Features omitted on purpose

These four features have been excluded on purpose from this training, since they are all non-erasable syntax that is rewritten into JavaScript and therefore are not supported by JS runtimes.

Enums are basically sets of constrained named values. They can be useful but also have lots of quirks which gave them a bad reputation in the TypeScript community. They can be replaced by union types or objects used as maps. More info here

Decorators are conflicting with another decorator proposal made for JavaScript through the ECMAScript standard, therefore we suggest to avoid them to prevent future conflicts. Link to the proposal

Namespaces were used in the past to organize code, but they are now mostly replaced by ES modules. More info here

Interfaces are a way to define object shapes, but they can be replaced by type aliases with very few minor differences.

Built-in utility types

TypeScript provides a list of Utility types that are all generic types that can be used to manipulate other types. All these types can be written from scratch in your project, but they are provided by the TypeScript team to save time and prevent errors. Some are useful to know, like the Partial, Readonly, Record, ReturnType, InstanceType...

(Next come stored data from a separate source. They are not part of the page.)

Definition unsigned_int_operators : value_operators Z := {|
  v_plus a b := Some (unsigned_wrap (a + b));
  v_minus a b := Some (unsigned_wrap (a - b));
  v_times a b := Some (unsigned_wrap (a * b));
  v_divides a b := if b =? 0 then None else Some (a / b);
  v_modulus a b := if b =? 0 then None else Some (a mod b);
  v_bit_and a b := Some (Z.land a b);
  v_bit_or a b := Some (Z.lor a b);
  v_bit_xor a b := Some (Z.lxor a b);
  v_bit_not a := Some (unsigned_wrap (Z.lnot a));
  v_shift_left a b :=
    if unsigned_shift_ok b then Some (unsigned_wrap (Z.shiftl a b)) else None;
  v_shift_right a b :=
    if unsigned_shift_ok b then Some (Z.shiftr a b) else None;
  v_shift_left_integral a n :=
    if unsigned_shift_ok n then Some (unsigned_wrap (Z.shiftl a n)) else None;
  v_shift_right_integral a n :=
    if unsigned_shift_ok n then Some (Z.shiftr a n) else None;
  v_logical_and a b := Some (negb (a =? 0) && negb (b =? 0));
  v_logical_or a b := Some (negb (a =? 0) || negb (b =? 0));
  v_logical_not a := Some (a =? 0);
  v_increment a := Some (unsigned_wrap (a + 1));
  v_decrement a := Some (unsigned_wrap (a - 1));
  v_equal_to a b := a =? b
|}.

(** [double], as IEEE 754 binary64: [%], the bitwise operators and the
    shifts do not exist for it; comparison is the IEEE one. *)
Definition double_nonzero (a : float) : bool := negb (PrimFloat.eqb a PrimFloat.zero).

Definition double_operators : value_operators float := {|
  v_plus a b := Some (PrimFloat.add a b);
  v_minus a b := Some (PrimFloat.sub a b);
  v_times a b := Some (PrimFloat.mul a b);
  v_divides a b := Some (PrimFloat.div a b);
  v_modulus _ _ := None;
  v_bit_and _ _ := None;
  v_bit_or _ _ := None;
  v_bit_xor _ _ := None;
  v_bit_not _ := None;
  v_shift_left _ _ := None;
  v_shift_right _ _ := None;
  v_shift_left_integral _ _ := None;
  v_shift_right_integral _ _ := None;
  v_logical_and a b := Some (double_nonzero a && double_nonzero b);
  v_logical_or a b := Some (double_nonzero a || double_nonzero b);
  v_logical_not a := Some (negb (double_nonzero a));
  v_increment a := Some (PrimFloat.add a PrimFloat.one);
  v_decrement a := Some (PrimFloat.sub a PrimFloat.one);
  v_equal_to a b := PrimFloat.eqb a b
|}.

(** A class type whose [==] takes the tolerance of its left operand:
    [struct approx
     { int value; int tolerance;
       bool operator==(approx const & rhs) const
       { return std::abs(value - rhs.value) <= tolerance; } };]
    It has no other operator. *)
Definition approx_operators : value_operators (Z * Z) := {|
  v_plus _ _ := None;
  v_minus _ _ := None;
  v_times _ _ := None;
  v_divides _ _ := None;
  v_modulus _ _ := None;
  v_bit_and _ _ := None;
  v_bit_or _ _ := None;
  v_bit_xor _ _ := None;
  v_bit_not _ := None;
  v_shift_left _ _ := None;
  v_shift_right _ _ := None;
  v_shift_left_integral _ _ := None;
  v_shift_right_integral _ _ := None;
  v_logical_and _ _ := None;
  v_logical_or _ _ := None;
  v_logical_not _ := None;
  v_increment _ := None;
  v_decrement _ := None;
  v_equal_to a b := Z.abs (fst a - fst b) <=? snd a
|}.
(** * Plant assistant: reminders, conversation and identification

    A shallow embedding of [src/App.tsx] and [src/types.ts]: the watering
    reminder store (load effect, [handleSaveReminder],
    [handleDeleteReminder]), the [ReminderModal] input boundary, the
    conversation handler [handleSendMessage] and the name extraction of
    [handleAnalyzeClick].

    Conventions of the embedding.
    - A JavaScript string is its sequence of UTF-16 code units.
    - A JavaScript number is an integer, [NaN] or an infinity.  The
      operators [+], [-], [*] and [Math.floor (a / b)] are embedded exactly:
      they are the operators of the code on integers of magnitude up to
      2^53, where IEEE doubles are exact and [Math.floor (a / b)] is the
      floor of the rational quotient.  The time values of [Date]
      (magnitude up to 8.64e15) lie inside that range, and the properties
      of computed dates are stated for operands inside it.  Where a
      number enters the program from a text ([parseInt]) it is rounded to
      the nearest double.  Signed zeros are not told apart.
    - Synchronous code runs in zero time: every [Date.now()] of one handler
      invocation reads the same clock value.
    - Handlers are computations in a state-and-exception monad over [World]:
      the React state of [App], the [localStorage] item, the scheduled
      alerts and the console. *)

From Stdlib Require Import String Ascii.
From Stdlib Require Import ZArith NArith List Bool Lia.
From Stdlib Require Import Permutation Sorted.
Import ListNotations.
Local Open Scope Z_scope.
(** * go-batsd receiver: a shallow embedding of [receiver/receiver.go] and
    [receiver.go], and the properties of the ingest-and-aggregate core.

    Conventions of the embedding.
    - Go [string]s are byte strings: [string] of the Standard Library.
    - [float64] is the kernel's binary64 ([PrimFloat.float]); [+=] is
      [PrimFloat.add] and [value > 0] is [PrimFloat.ltb 0 value].
    - [int64] values are [Z]; [%] is [Z.rem], [/] is [Z.quot].
    - A Go [map] is a [gmap]; a [range] over it visits the entries in the
      order of [map_to_list] (Go leaves the order unspecified, so every
      statement about a flush is made up to permutation).
    - A buffered channel is the list of the values sent on it, oldest first.
    - A runtime panic (index out of range, division by zero, [panic(err)])
      is [None].
    - [strconv.ParseFloat], the [%v] verb on a [float64], [mmh3.Hash32] and
      [shared.CalculateFilename] live outside the two source files: they are
      the variables of the sections below. *)

From Stdlib Require Import ZArith Floats Ascii.
From stdpp Require Import gmap strings list fin_maps pretty.

Open Scope Z_scope.

(** ** Records of [receiver/receiver.go] *)

Module Datapoint.
Record t : Type := mk
  { Timestamp : Z;        (* time.Time, read only through Unix() *)
    Name : string;
    Value : float;
    Datatype : string }.

(** [Datapoint{}]: every field at its zero value; the zero [time.Time] is
    January 1, year 1, whose [Unix()] is -62135596800. *)
Definition zero : t := mk (-62135596800) "" 0%float "".
End Datapoint.

Module AggregateObservation.
Record t : Type := mk
  { Name : string;
    Content : string;
    Timestamp : Z }.
End AggregateObservation.

(** [fmt.Sprintf("%d", n)] and [strconv.FormatInt(n, 10)]. *)
Definition FormatInt (n : Z) : string := pretty n.
(** * vbox-monitor: the snapshot store and the dashboard controller

    A shallow embedding of [VBox/Monitor.cpp] and [VBox/UI.cpp].

    - [SizeT]   : [size_t] arithmetic, as integers modulo [2^64].
    - [VM]      : the value types the monitor stores (declared outside the
                  two source files).
    - [Monitor] : [Monitor::IMPL], its constructors, accessors, [start],
                  [stop] and the bodies of the four polling threads.
    - [Screen]  : the screen driver the controller owns (declared outside
                  the two source files).
    - [UI]      : [UI::IMPL], [run], the redraw and key callbacks and the
                  memory viewport.

    Every lock-protected critical section of the source is one atomic step
    of the model; the values fetched by the polling threads and the
    terminal size are inputs. *)

From Stdlib Require Import ZArith List String Ascii Bool Lia.
Import ListNotations.
Local Open Scope Z_scope.

(* ------------------------------------------------------------------ *)
(** * [size_t] *)

Module SizeT.

Definition modulus : Z := 2 ^ 64.

Definition wrap (z : Z) : Z := z mod modulus.

Definition add (a b : Z) : Z := wrap (a + b).
Definition sub (a b : Z) : Z := wrap (a - b).
Definition mul (a b : Z) : Z := wrap (a * b).

Definition in_range (z : Z) : Prop := 0 <= z < modulus.

End SizeT.

(* ------------------------------------------------------------------ *)
(** * Values stored by the monitor *)

Module VM.

(** Modelled from the spec: [VM::Registers] is declared outside the
    sources; the spec gives it as an ordered mapping from register name
    to an unsigned value, listed by [all()]. *)
Definition Registers : Type := list (string * Z).

Definition all (r : Registers) : list (string * Z) := r.

(** Modelled from the spec: [VM::StackEntry] is declared outside the
    sources; a frame carries a base pointer, a return base pointer, a
    return instruction pointer, four argument words and its own
    instruction pointer. *)
Record StackEntry : Type := mkStackEntry
  { bp : Z; retBP : Z; retIP : Z;
    arg0 : Z; arg1 : Z; arg2 : Z; arg3 : Z;
    ip : Z }.

(** Modelled from the spec: [VM::CoreDump] is declared outside the
    sources; it is a read-only memory image that reports its total size
    and supports ranged byte reads by offset. *)
Record CoreDump : Type := mkCoreDump { image : list Z }.

Definition memorySize (d : CoreDump) : Z :=
  SizeT.wrap (Z.of_nat (List.length (image d))).

Definition readMemory (d : CoreDump) (offset size : Z) : list Z :=
  firstn (Z.to_nat size) (skipn (Z.to_nat offset) (image d)).

End VM.

(* ------------------------------------------------------------------ *)
(** * The snapshot store, [Monitor.cpp] *)

Module Monitor.

(** A [std::thread] handle, named by the member function it runs. *)
Inductive Task : Type :=
| UpdateRegisters
| UpdateStack
| UpdateMemory
| UpdateLiveStatus.

Definition Task_eqb (a b : Task) : bool :=
  match a, b with
  | UpdateRegisters, UpdateRegisters
  | UpdateStack, UpdateStack
  | UpdateMemory, UpdateMemory
  | UpdateLiveStatus, UpdateLiveStatus => true
  | _, _ => false
  end.

(** [Monitor::IMPL]; the recursive mutex has no field of its own, each
    function below is what runs while it is held. A [shared_ptr] to a
    dump is an [option], [nullptr] being [None]. *)
Record IMPL : Type := mkIMPL
  { _vmName    : string;
    _registers : option VM.Registers;
    _stack     : list VM.StackEntry;
    _dump      : option VM.CoreDump;
    _running   : bool;
    _stop      : bool;
    _live      : bool;
    _threads   : list Task }.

Declaration files for non-TS projects

TypeScript can help even in vanilla JavaScript codebases. Indeed, declaration files can be created to provide TypeScript definitions for any JavaScript libraries, allowing for type-checking and improved IDE support in JS codebases that use these libraries. These declaration files have the .d.ts extension and can be found next to the JavaScript files or in the @types folder in the node_modules directory. They contain only type definitions and no implementation code, with the name of the types matching the variable names in the JavaScript files.

The DefinitelyTyped repository is a community-driven project that provides TypeScript definitions for thousands of JavaScript libraries. They can be installed with npm, for example npm install --save-dev @types/lodash.

Nowadays, most libraries are directly written in TypeScript and provide their own TypeScript definitions, so you don't have to rely on this community project to provide them ; they will be directly imported and used in your IDE.